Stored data
◇ ◇ ◇ ◇

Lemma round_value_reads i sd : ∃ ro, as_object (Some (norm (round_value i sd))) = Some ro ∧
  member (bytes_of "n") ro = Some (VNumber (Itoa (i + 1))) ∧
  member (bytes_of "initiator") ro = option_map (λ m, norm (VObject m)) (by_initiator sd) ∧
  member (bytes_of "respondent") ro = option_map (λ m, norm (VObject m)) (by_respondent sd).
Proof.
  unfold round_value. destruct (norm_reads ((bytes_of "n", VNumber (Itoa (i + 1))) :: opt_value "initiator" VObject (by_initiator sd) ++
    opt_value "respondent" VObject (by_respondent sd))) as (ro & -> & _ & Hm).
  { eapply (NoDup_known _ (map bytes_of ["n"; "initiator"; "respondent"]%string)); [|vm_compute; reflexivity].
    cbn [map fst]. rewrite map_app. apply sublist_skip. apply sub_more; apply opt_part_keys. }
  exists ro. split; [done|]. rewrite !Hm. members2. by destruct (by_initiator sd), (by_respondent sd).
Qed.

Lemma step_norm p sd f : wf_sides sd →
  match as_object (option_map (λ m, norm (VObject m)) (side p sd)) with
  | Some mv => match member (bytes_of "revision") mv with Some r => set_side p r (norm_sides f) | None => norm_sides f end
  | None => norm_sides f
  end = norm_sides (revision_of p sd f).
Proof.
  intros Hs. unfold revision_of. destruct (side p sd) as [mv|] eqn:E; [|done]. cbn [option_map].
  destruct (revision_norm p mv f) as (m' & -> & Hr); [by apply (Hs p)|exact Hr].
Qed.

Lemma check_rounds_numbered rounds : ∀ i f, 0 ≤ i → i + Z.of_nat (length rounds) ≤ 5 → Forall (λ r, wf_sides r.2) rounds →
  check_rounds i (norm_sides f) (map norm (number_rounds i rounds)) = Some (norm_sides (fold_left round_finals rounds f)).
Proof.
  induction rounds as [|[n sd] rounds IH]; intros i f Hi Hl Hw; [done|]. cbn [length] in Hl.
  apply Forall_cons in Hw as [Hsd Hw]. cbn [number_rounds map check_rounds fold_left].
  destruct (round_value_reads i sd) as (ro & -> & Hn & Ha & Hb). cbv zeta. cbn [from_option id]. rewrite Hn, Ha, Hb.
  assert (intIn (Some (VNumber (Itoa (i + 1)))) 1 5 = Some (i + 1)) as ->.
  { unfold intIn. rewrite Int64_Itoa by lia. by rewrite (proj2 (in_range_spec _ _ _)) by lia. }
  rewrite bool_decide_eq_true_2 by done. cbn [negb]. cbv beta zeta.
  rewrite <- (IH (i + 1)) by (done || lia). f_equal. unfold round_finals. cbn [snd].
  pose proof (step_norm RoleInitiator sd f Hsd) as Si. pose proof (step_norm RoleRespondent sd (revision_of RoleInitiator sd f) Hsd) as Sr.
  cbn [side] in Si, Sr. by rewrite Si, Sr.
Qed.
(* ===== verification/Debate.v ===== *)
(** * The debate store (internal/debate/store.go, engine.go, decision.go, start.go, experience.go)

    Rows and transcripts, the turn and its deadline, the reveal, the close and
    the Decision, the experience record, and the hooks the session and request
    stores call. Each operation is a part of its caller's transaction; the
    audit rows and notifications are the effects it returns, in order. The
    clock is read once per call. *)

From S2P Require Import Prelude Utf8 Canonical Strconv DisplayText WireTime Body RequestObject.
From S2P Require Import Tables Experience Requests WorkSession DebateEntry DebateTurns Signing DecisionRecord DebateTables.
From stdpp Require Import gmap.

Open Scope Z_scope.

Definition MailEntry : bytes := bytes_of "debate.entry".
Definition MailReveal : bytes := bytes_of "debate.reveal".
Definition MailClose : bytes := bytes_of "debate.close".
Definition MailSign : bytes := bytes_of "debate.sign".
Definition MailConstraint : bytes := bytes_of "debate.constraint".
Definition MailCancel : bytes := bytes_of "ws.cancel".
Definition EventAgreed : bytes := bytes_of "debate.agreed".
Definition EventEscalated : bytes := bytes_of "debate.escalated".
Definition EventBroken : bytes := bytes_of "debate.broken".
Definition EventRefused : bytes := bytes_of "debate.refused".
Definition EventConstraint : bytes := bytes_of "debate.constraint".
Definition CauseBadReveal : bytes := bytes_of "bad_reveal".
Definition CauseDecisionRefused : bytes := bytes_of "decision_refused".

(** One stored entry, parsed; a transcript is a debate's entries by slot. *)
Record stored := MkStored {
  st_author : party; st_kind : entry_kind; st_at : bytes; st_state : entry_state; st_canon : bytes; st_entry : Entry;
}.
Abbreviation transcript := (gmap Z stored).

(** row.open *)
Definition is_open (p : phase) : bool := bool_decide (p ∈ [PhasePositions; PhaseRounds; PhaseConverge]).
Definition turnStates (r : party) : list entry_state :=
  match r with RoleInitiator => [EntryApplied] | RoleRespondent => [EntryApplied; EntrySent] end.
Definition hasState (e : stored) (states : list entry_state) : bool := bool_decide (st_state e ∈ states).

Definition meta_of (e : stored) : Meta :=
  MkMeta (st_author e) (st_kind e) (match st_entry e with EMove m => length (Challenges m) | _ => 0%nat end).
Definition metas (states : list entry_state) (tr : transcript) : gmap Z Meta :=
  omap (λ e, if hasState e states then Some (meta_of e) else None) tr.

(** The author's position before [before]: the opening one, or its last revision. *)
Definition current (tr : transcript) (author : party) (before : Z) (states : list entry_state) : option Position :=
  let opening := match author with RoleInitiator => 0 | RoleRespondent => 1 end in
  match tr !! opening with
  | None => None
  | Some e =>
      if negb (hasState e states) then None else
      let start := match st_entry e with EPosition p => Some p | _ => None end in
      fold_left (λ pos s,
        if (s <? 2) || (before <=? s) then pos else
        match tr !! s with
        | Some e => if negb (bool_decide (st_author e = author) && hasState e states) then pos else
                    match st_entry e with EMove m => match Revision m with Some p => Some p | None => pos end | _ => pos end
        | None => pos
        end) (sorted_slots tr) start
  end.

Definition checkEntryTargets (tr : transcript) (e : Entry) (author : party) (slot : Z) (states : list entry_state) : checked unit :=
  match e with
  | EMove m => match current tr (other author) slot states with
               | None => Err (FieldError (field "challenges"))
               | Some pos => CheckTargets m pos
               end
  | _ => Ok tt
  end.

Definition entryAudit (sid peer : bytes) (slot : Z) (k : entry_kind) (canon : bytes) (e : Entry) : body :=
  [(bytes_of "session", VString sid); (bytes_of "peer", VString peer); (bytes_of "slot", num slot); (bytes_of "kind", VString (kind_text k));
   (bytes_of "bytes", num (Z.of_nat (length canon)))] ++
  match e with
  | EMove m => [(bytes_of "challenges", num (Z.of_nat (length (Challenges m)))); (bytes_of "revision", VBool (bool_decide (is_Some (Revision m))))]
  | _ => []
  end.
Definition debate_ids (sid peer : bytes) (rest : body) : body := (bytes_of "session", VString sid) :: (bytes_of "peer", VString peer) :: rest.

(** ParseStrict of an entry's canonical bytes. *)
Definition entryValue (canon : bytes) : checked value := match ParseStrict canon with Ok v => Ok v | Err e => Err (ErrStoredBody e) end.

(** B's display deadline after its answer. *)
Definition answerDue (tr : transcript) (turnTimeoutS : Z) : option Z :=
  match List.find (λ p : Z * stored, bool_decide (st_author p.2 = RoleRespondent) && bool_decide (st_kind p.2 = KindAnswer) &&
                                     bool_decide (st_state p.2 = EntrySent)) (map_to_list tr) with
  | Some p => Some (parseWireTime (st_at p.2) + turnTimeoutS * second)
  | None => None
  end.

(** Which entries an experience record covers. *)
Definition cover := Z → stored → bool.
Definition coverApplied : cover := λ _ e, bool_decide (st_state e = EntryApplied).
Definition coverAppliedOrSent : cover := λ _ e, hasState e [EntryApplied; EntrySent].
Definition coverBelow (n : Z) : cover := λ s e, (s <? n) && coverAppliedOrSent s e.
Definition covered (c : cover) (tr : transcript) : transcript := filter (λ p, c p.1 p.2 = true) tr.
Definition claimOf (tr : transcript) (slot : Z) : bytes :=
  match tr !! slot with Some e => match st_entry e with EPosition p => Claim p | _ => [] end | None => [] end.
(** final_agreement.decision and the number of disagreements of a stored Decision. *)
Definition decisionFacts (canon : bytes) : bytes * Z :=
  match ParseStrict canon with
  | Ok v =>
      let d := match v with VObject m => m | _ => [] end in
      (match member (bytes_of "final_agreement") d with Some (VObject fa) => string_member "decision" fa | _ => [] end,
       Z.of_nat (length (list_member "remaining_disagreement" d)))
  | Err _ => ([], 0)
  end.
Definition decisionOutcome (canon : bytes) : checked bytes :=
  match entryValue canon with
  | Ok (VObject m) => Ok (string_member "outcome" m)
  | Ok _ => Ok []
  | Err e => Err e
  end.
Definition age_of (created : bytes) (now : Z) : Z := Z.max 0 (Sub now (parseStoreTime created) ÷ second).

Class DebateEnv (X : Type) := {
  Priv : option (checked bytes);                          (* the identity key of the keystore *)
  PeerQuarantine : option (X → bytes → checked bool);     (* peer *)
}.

◇ ◇ ◇ ◇

Task requirements
Looking through the records, copy out every line in which the word "else" is found.

Solution below
  omap (λ e, if hasState e states then Some (meta_of e) else None) tr.
      if negb (hasState e states) then None else
        if (s <? 2) || (before <=? s) then pos else
        | Some e => if negb (bool_decide (st_author e = author) && hasState e states) then pos else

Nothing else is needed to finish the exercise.